Benefits of Hospice Multiple studies have been conducted to provide evidence to support the plethora of benefits hospice provides for the terminally ill and their families. These benefits include: continuity of care; access to healthcare professionals 24 hours a day, 7 days a week; decrease in hospitalizations; and access to bereavement services. Singer, Bachner, Schvartzman, and Carmel (2005) found 80.3% of individuals who received hospice care were able to die in their home, while only 20.5% of the non-hospice patients were able to die at home. Furthermore, this study found the family satisfaction of end-of-life care was 90% for those who participated in hospice services. Only 61% of families who did not participate in hospice were satisfied with the end-of-life care their loved one received (Singer, Bachner, Schvartzman, & Carmel, 2005).

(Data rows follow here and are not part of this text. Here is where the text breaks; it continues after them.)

Lemma prepared_pinned c pe b j : prepareEnvoy c pe (Some b) = Ok j -> pinned c b j.
Proof.
  intros (Hd & j1 & sh & d & H1 & _ & H2)%prepare_inv.
  assert (Hframe : forall k, k <> "static_resources" -> fields j !! k = set_admin c b !! k).
  { intros k Hk. rewrite (field_frame _ _ _ _ _ _ H2 Hk). by rewrite (field_frame _ _ _ _ _ _ H1 Hk). }
  constructor.
  - rewrite Hframe by done. unfold set_admin. rewrite lookup_insert_eq. eexists. split; [done|].
    split; [by rewrite lookup_insert_eq|]. intros k Hk. rewrite lookup_insert_ne by done.
    destruct (b !! "admin") as [[]|]; done.
  - destruct (cv_Ok _ _ _ (covers_clusters c) _ _ _ H2) as [Hc _].
    unfold clusters_of in *. rewrite (at_field_frame2 _ _ _ _ _ _ _ _ H1), admin_frame in Hc by done.
    eapply Forall2_impl; [exact Hc|]. intros x x' [e He]. by apply cluster_Ok in He as [? _].
  - rewrite Hframe by done. unfold set_admin. by rewrite lookup_insert_ne.
  - intros k H3 H4. rewrite Hframe by done. unfold set_admin. by rewrite lookup_insert_ne.
  - intros k v H3 H4. rewrite (at_field_frame2 _ _ _ _ _ _ _ _ H2) by congruence.
    rewrite (at_field_frame2 _ _ _ _ _ _ _ _ H1) by congruence. by rewrite admin_frame.
Qed.

Lemma idem_network role pe : idem (network_filter role pe).
Proof.
  intros j j' b. unfold network_filter. destruct (named j hcm_name) eqn:En.
  - intros Hj. rewrite (named_frame j j') by (by eapply field_frame). rewrite En. revert Hj.
    apply idem_field, idem_field, idem_each, idem_http_filter.
  - intros [= <- <-]. by rewrite En.
Qed.

(** Two edits of different fields of one object commute with re-running the first. *)
Lemma field_again {E} k (f g : visit E) k1 k2 j0 j j' a b :
  idem f -> k1 <> k2 -> field k (field k1 f) j0 = Ok (j, a) -> field k (field k2 g) j = Ok (j', b) ->
  field k (field k1 f) j' = Ok (j', a).
Proof.
  intros Hf Hne H1 H2. unfold field at 1 in H2.
  pose proof (idem_field k _ (idem_field k1 f Hf) _ _ _ H1) as H1'.
  destruct j as [| | | | |m]; try (injection H2 as <- _; done).
  destruct (m !! k) as [v|] eqn:Ek; [|injection H2 as <- _; done].
  destruct (field k2 g v) as [[v' d]|e|] eqn:Ev; cbn in H2; [|done..]. injection H2 as <- _.
  unfold field at 1 in H1'. unfold field at 1. rewrite Ek in H1'. rewrite lookup_insert_eq.
  destruct (field k1 f v) as [[w x]|e|] eqn:Ew; cbn in H1'; [|done..].
  injection H1' as Hw ->. assert (w = v).
  { apply (f_equal (fun m => m !! k)) in Hw. rewrite lookup_insert_eq, Ek in Hw. by injection Hw. }
  subst w. clear Hw.
  assert (Hv' : field k1 f v' = Ok (v', a)).
  { unfold field in Ev. destruct v as [| | | | |n]; try (injection Ev as <- _; done).
    destruct (n !! k2) as [u|]; [|injection Ev as <- _; done].
    destruct (g u) as [[u' y]|e|]; cbn in Ev; [|done..]. injection Ev as <- _.
    unfold field in Ew |- *. rewrite lookup_insert_ne by congruence.
    destruct (n !! k1) as [t|] eqn:Et; [|by injection Ew as ->].
    destruct (f t) as [[t' z]|e|] eqn:Eft; cbn in Ew |- *; [|done..]. injection Ew as Hn ->.
    assert (t' = t).
    { apply (f_equal (fun m => m !! k1)) in Hn. rewrite lookup_insert_eq, Et in Hn. by injection Hn. }
    subst t'. do 2 f_equal. f_equal. apply insert_id. by rewrite lookup_insert_ne by congruence. }
  rewrite Hv'. cbn. do 2 f_equal. f_equal. by rewrite insert_insert_eq.
Qed.

Lemma prepare_idem c pe b b' : prepareEnvoy c pe (Some b) = Ok (JObject b') ->
  prepareEnvoy c pe (Some b') = Ok (JObject b').
Proof.
  intros H. destruct (prepared_pinned _ _ _ _ H) as [(admin & Ha & Haddr & _) _ Hd _ _].
  apply prepare_inv in H as (_ & j1 & sh & d & H1 & Hsh & H2).
  assert (Hadm : set_admin c b' = b').
  { unfold set_admin. cbn in Ha. rewrite Ha, (insert_id _ _ _ Haddr). by apply insert_id. }
  assert (H3 : field "static_resources" (listeners (cfg_Role c) pe) (JObject b') = Ok (JObject b', sh)).
  { eapply (field_again "static_resources" _ (each (cluster c)) "listeners" "clusters"); [|done|exact H1|exact H2].
    apply idem_each, idem_field, idem_each, idem_field, idem_each, idem_network. }
  assert (H4 : field "static_resources" (clusters c) (JObject b') = Ok (JObject b', d)).
  { eapply idem_field; [|exact H2]. apply idem_field, idem_each, idem_cluster. }
  unfold prepareEnvoy. cbn in Hd. rewrite Hd, Hadm, H3. cbn [negb guard_err mbind result_bind].
  assert (Hs : pe && negb sh = false) by (destruct pe; [by rewrite Hsh|done]).
  rewrite Hs. cbn [guard_err]. by rewrite H4.
Qed.

Definition configured (x : json) : Prop :=
  exists cfg, fields x !! "typed_config" = Some (JObject cfg).
Lemma http_filter_Err role pe x e : http_filter role pe x = Err e ->
  e = RequiresTypedConfig /\ pe = true /\ named x ext_authz_name = true /\ ~ configured x.
Proof.
  unfold http_filter, configured. destruct (pe && named x ext_authz_name) eqn:Ea; [|done].
  apply andb_true_iff in Ea as [-> ->].
  destruct (fields x !! "typed_config") as [[]|]; try done; intros [= <-]; split_and!; auto; naive_solver.
Qed.
Lemma clusters_total c j : exists j', field "static_resources" (clusters c) j = Ok (j', false).
Proof.
  pose proof (covers_clusters c) as [HO HE HP].
  destruct (field "static_resources" (clusters c) j) as [[j' b]|e|] eqn:E.
  - exists j'. destruct (HO _ _ _ E) as [_ Hb]. destruct b; [|done].
    destruct Hb as [Hb _]. destruct (Hb eq_refl) as (x & x' & _ & Hx). by apply cluster_Ok in Hx as [_ ?].
  - apply HE in E as (x & _ & Hx). destruct (cluster_total c x). congruence.
  - apply HP in E as (x & _ & Hx). destruct (cluster_total c x). congruence.
Qed.

Lemma prepare_outcomes c pe b :
  let static := is_null (b !! "dynamic_resources") = true in
  let authz x := x ∈ http_filters (JObject b) /\ named x ext_authz_name = true in
  match prepareEnvoy c pe (Some b) with
  | Ok _ => static /\ (pe = true -> (exists x, authz x) /\ forall x, authz x -> configured x)
  | Err RequiresStaticResources => ~ static
  | Err RequiresTypedConfig => static /\ pe = true /\ exists x, authz x /\ ~ configured x
  | Err RequiresExtAuthz => static /\ pe = true /\ forall x, ~ authz x
  | Err EmptyEnvoyConfiguration => False
  | Panic => False
  end.
Proof.
  intros static authz. unfold prepareEnvoy. destruct (is_null (b !! "dynamic_resources")) eqn:Ed; cbn [negb guard_err].
  2: { unfold static. congruence. }
  pose proof (covers_listeners (cfg_Role c) pe) as [HO HE HP].
  destruct (field _ (listeners _ _) _) as [[j1 sh]|e|] eqn:E1; cbn [mbind result_bind].
  - destruct (HO _ _ _ E1) as [Hf Hs]. unfold http_filters in Hf, Hs. rewrite admin_frame in Hf, Hs.
    fold (http_filters (JObject b)) in Hf, Hs.
    assert (Hauth : forall x, authz x -> pe = true -> configured x /\ sh = true).
    { intros x [Hx Hn] ->. apply list_elem_of_lookup in Hx as Hi. destruct Hi as [i Hi].
      destruct (Forall2_lookup_l _ _ _ _ _ Hf Hi) as (y & _ & a & Ha).
      pose proof (http_filter_Ok _ _ _ _ _ Ha) as [[_ Hr _ _ _] ->]. destruct (Hr eq_refl Hn) as (old & _ & Ho & _).
      split; [by exists old|]. apply Hs. exists x, y. split; [done|]. by rewrite Ha, Hn. }
    destruct (pe && negb sh) eqn:Eb; cbn [guard_err].
    + apply andb_true_iff in Eb as [-> Eb%negb_true_iff]. split_and!; try done. intros x Hx.
      destruct (Hauth x Hx eq_refl). congruence.
    + destruct (clusters_total c j1) as [j' ->]. cbn. split; [done|]. intros ->.
      split; [|intros x Hx; by apply Hauth]. destruct sh; [|done]. destruct Hs as [Hs _].
      destruct (Hs eq_refl) as (x & x' & Hx & Hv). exists x. split; [done|].
      by apply http_filter_Ok in Hv as [_ ?].
  - apply HE in E1 as (x & Hx & Hv). unfold http_filters in Hx. rewrite admin_frame in Hx.
    destruct (http_filter_Err _ _ _ _ Hv) as (-> & Hpe & Hn & Hc). split_and!; try done. exists x. done.
  - apply HP in E1 as (x & _ & Hv). by apply http_filter_total in Hv.
Qed.
End Envoy.
Lemma publish_end s t data s' : fs_wf s -> (exists n, t = temp_name pp n) -> dirents s !! t = None ->
  unpublished pp s t s' \/ (published pp data 420 s t s' /\ dirents s !! pp = None) -> after_commit s s'.
Proof.
  intros Hwf [n ->] Hnt Hs'.
  assert (Hw : written pp s (temp_name pp n) s') by (destruct Hs' as [[? _]|[[? _] _]]; done).
  constructor; [|apply (wr_flocks _ _ _ _ Hw)|].
  - destruct Hs' as [?|[? ?]]; [by apply (unpublished_extends pp s (temp_name pp n))|by apply (published_extends pp data 420 s (temp_name pp n))].
  - intros c. apply (written_settled pp s (temp_name pp n)); auto.
    + by apply state_not_published.
    + by apply state_not_published_temp.
Qed.

Lemma publish_wp cert raw s : fs_wf s ->
  wp faulty (after_commit s) (publishCertificate pp cert raw) (fun r s' => after_commit s s' /\
    (r = Ok tt -> exists data, reads s' data /\ (data = cert \/ cert_matches data raw)) /\
    (faulty = false -> forall data, reads s data -> cert_matches data raw -> r = Ok tt)) s.
Proof.
  intros Hwf. assert (Htemp := temp_not_published b Hb). unfold publishCertificate. apply wp_bind, wp_try.
  eapply wp_mono; [apply (writeAtomic_run faulty pp cert 420 Htemp link_effect s _ (dirents s !! pp = None) (fun e => e = Exist)); [done|done| |]|].
  { intros t Ht. by apply link_ok. }
  { intros t s' Ht Hnt Hs'. by apply (publish_end s t cert). }
  cbn. intros r s' (t & Ht & Hend).
  assert (Hac : after_commit s s').
  { destruct Hend as [[-> _]|(Hnt & [(_ & [Hc _] & HG)|[(_ & Hp & HG & _)|(Hu & _)]])];
      [by apply after_commit_refl|apply (publish_end s t cert); auto..]. }
  assert (Hwf' : fs_wf s') by apply (ex_wf _ _ (ac_extends _ _ Hac)).
  assert (Hkeep : forall data, reads s data -> reads s' data).
  { unfold reads, read_file. intros data. destruct (node s pp) as [n|] eqn:En; [|done].
    rewrite (extends_node _ _ _ _ Hwf (ac_extends _ _ Hac) En). destruct n as [| |[]|]; congruence. }
  assert (Herr : forall er, (faulty = false -> forall data, reads s' data -> cert_matches data raw -> False) ->
    after_commit s s' /\ ((Err er : result io_error unit) = Ok tt -> exists data, reads s' data /\ (data = cert \/ cert_matches data raw)) /\
    (faulty = false -> forall data, reads s data -> cert_matches data raw -> (Err er : result io_error unit) = Ok tt)).
  { intros er Hq. split_and!; try done. intros Hf data Hd Hm. destruct (Hq Hf data); auto. }
  assert (Hdec : r = Err Exist \/ r <> Err Exist) by (destruct r as [|[]|]; auto).
  destruct Hdec as [->|Hne].
  - apply wp_bind, wp_read; [done|unfold read_file; intros ? ?; repeat case_match; congruence
      |unfold read_file; by repeat case_match|intros ->; by apply Herr| |].
    2: { intros er Her. apply Herr. unfold reads. congruence. }
    intros data Hd. unfold cert_matches in *. destruct (pem_decode data) as [[block|] rest] eqn:Ep.
    2: { apply wp_throw, Herr. intros _ d Hd' Hm. unfold reads in Hd'. rewrite Hd in Hd'. injection Hd' as <-. by rewrite Ep in Hm. }
    destruct (_ || _) eqn:Eb.
    + apply wp_throw, Herr. intros _ d Hd' Hm. unfold reads in Hd'. rewrite Hd in Hd'. injection Hd' as <-. rewrite Ep in Hm.
      destruct Hm as (E1 & E2 & E3). by rewrite E1, E2, E3, !String.eqb_refl in Eb.
    + bool_hyps. apply wp_ret. split_and!; try done. intros _. exists data. split; [done|]. right. by rewrite Ep.
  - assert (Hr : match r with Err Exist => False | _ => True end) by (destruct r as [|[]|]; done).
    assert (Hret : wp faulty (after_commit s) (of_result r) (fun r s'0 => after_commit s s'0 /\
      (r = Ok tt -> exists data, reads s'0 data /\ (data = cert \/ cert_matches data raw)) /\
      (faulty = false -> forall data, reads s data -> cert_matches data raw -> r = Ok tt)) s').
    { apply wp_of_result. split; [done|]. split.
      - intros ->. destruct Hend as [(_ & ? & ? & _)|(_ & [(_ & Hc & _)|[(? & _)|(_ & ? & ? & _)]])]; try done.
        exists cert. split; [|by left]. destruct Hc as ((_ & Hd & Hi & _) & _). unfold reads, read_file, node. rewrite Hd. cbn. by rewrite Hi.
      - intros Hf. destruct Hend as [(_ & er & -> & He)|(_ & [(-> & _)|[(_ & _ & _ & ?)|(_ & er & -> & He)]])]; try done; try congruence.
        + by rewrite (He Hf) in Hne.
        + by rewrite (He Hf) in Hne. }
    destruct r as [|[]|]; done.
Qed.

(** A committed authority: the state file, its parsed key pair and the published
    certificate. *)
Record committed_as (s : fs) (st : state) (raw : string) (au : Authority) : Prop := {
  ca_state : state_at s raw;
  ca_pair : exists crt data, check_pair now st = Ok (auth_Certificate au, crt, auth_key au) /\
    reads s data /\ (data = st_Certificate st \/ cert_matches data crt);
}.
Record opened (s s' : fs) (au : Authority) (lock : nat) : Prop := {
  od_private : dir_ok s' (privateDir a) 448;
  od_public : dir_ok s' (publicDir b) 493;
  od_lock : dirents s' !! lp = Some lock /\ exists d m c, inodes s' !! lock = Some (Regular d m c);
  od_state : exists raw st, committed_as s' st raw au /\
    ((dirents s !! sp <> None /\ unmarshal_state raw = Some st) \/
     (new_state st raw /\ (settled s sp None -> settled s' sp (Some raw))));
}.
(** A state directory from which an undisturbed [Open] must succeed. *)
Definition ready_state (s : fs) (au : Authority) : Prop :=
  exists raw m c st crt data, node s sp = Some (Regular raw m c) /\ Z.land m 63 = 0 /\ slen raw <= 65536 /\
    unmarshal_state raw = Some st /\ check_pair now st = Ok (auth_Certificate au, crt, auth_key au) /\
    reads s data /\ cert_matches data crt.
Record ready (s : fs) (au : Authority) (lock : nat) : Prop := {
  rd_private : dir_ok s (privateDir a) 448;
  rd_public : dir_ok s (publicDir b) 493;
  rd_lock : dirents s !! lp = Some lock /\ (exists d m c, inodes s !! lock = Some (Regular d m c)) /\ (lock ∉ flocks s);
  rd_state : ready_state s au;
}.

Teno et al. (2004) found family satisfaction of the staff’s attentiveness to the patient’s level of pain and need for emotional support was much higher than families who did not participate in hospice. In addition, a systematic review of quantitative and qualitative evidence of the benefits of hospice treatment found patients felt less isolated, and families and caregivers felt more supported with hospice care than those who did not receive hospice services (Candy et al., 2011). Another study showed families who participated in hospice services and experienced a loss of a loved one 2 years ago showed better psychological functioning than families who did not participate in hospice services (Ragow-O’brien, 2000).
Fiscally, hospice saves both the grieving families and Medicare a substantial amount of money. A study conducted in 1988 found for every $1.00 spent on hospice care, Medicare saved $1.26 (Kiddler, 1992). Furthermore, a study conducted by Duke University found on average each patient who utilized hospice services saved Medicare $2,309 in the last year of life. In addition, they found the most fiscal benefits were provided by those individuals who utilized hospice services in the last 50-108 days of life (Traylor et al., 2007). Unfortunately, statistics show the majority of patients do not enter hospice care until the last few weeks of their lives (NHPCO, 2015b). Therefore, families and Medicare are not reaping the full potential financial benefits from hospice care.